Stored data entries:
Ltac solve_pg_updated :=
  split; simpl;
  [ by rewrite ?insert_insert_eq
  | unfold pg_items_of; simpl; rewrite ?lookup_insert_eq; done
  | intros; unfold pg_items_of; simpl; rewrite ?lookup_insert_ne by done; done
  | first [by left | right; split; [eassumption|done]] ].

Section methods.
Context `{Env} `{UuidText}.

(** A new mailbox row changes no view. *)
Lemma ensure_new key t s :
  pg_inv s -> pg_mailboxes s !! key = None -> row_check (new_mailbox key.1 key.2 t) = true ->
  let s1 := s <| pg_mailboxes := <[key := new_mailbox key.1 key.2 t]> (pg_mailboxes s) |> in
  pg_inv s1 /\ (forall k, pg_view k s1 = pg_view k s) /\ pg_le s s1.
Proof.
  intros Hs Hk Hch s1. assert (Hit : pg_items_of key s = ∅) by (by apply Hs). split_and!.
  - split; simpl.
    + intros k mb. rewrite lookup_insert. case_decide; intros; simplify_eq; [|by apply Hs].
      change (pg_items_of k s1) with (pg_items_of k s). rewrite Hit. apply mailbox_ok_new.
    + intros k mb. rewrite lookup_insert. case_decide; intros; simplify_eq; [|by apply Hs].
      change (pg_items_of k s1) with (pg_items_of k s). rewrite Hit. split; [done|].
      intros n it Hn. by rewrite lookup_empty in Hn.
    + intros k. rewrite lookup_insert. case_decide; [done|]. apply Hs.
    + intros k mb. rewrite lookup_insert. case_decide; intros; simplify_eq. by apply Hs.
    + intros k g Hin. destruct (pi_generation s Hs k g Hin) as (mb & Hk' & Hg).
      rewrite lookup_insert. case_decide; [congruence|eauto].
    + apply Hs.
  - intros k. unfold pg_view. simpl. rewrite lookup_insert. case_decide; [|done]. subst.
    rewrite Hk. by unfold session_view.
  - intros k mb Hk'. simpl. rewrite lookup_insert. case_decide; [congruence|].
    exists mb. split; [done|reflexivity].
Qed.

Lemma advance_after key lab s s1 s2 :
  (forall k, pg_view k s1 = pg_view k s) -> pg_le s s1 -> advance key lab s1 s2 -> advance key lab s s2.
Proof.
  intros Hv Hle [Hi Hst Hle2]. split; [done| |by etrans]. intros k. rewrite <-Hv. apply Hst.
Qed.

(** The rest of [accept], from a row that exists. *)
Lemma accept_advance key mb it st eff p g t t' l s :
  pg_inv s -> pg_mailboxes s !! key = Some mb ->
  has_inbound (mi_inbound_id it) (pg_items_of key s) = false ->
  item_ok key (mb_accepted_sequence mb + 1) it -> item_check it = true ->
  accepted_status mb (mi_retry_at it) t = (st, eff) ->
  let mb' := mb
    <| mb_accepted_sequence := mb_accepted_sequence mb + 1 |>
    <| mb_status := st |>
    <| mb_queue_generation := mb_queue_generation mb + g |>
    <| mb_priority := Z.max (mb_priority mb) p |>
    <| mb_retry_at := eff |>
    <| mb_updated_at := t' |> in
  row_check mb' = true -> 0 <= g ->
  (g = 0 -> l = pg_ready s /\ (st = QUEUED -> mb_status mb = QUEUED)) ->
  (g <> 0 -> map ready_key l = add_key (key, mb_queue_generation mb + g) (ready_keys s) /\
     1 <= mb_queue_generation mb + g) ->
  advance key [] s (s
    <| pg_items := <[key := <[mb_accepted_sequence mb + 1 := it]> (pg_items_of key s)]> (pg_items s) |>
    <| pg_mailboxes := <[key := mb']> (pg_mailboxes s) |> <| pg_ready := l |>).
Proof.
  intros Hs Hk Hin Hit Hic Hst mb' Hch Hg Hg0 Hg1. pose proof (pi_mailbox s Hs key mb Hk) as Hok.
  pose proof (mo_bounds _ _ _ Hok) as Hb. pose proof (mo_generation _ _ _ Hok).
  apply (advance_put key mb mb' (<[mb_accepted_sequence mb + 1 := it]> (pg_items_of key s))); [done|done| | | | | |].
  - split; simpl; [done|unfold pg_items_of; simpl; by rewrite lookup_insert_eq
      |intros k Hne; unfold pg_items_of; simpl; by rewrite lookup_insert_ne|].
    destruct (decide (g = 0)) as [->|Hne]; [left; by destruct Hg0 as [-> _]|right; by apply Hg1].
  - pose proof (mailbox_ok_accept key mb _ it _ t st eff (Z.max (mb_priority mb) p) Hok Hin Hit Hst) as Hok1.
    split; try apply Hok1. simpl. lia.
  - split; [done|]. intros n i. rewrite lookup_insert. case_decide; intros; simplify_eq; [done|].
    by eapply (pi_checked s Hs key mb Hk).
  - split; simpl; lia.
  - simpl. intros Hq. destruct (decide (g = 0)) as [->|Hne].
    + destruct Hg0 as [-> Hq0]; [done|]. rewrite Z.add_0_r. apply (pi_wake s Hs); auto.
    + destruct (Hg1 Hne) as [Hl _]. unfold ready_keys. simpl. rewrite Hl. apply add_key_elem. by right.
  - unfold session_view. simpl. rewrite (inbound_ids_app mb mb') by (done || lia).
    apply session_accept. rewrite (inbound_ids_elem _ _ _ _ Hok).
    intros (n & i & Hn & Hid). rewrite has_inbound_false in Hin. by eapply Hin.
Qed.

## Assignment
Please print exactly the lines of the entries above, beginning with the line that contains "- split; simpl; lia." and ending with the last line.

## Exercise answer
  - split; simpl; lia.
  - simpl. intros Hq. destruct (decide (g = 0)) as [->|Hne].
    + destruct Hg0 as [-> Hq0]; [done|]. rewrite Z.add_0_r. apply (pi_wake s Hs); auto.
    + destruct (Hg1 Hne) as [Hl _]. unfold ready_keys. simpl. rewrite Hl. apply add_key_elem. by right.
  - unfold session_view. simpl. rewrite (inbound_ids_app mb mb') by (done || lia).
    apply session_accept. rewrite (inbound_ids_elem _ _ _ _ Hok).
    intros (n & i & Hn & Hid). rewrite has_inbound_false in Hin. by eapply Hin.
Qed.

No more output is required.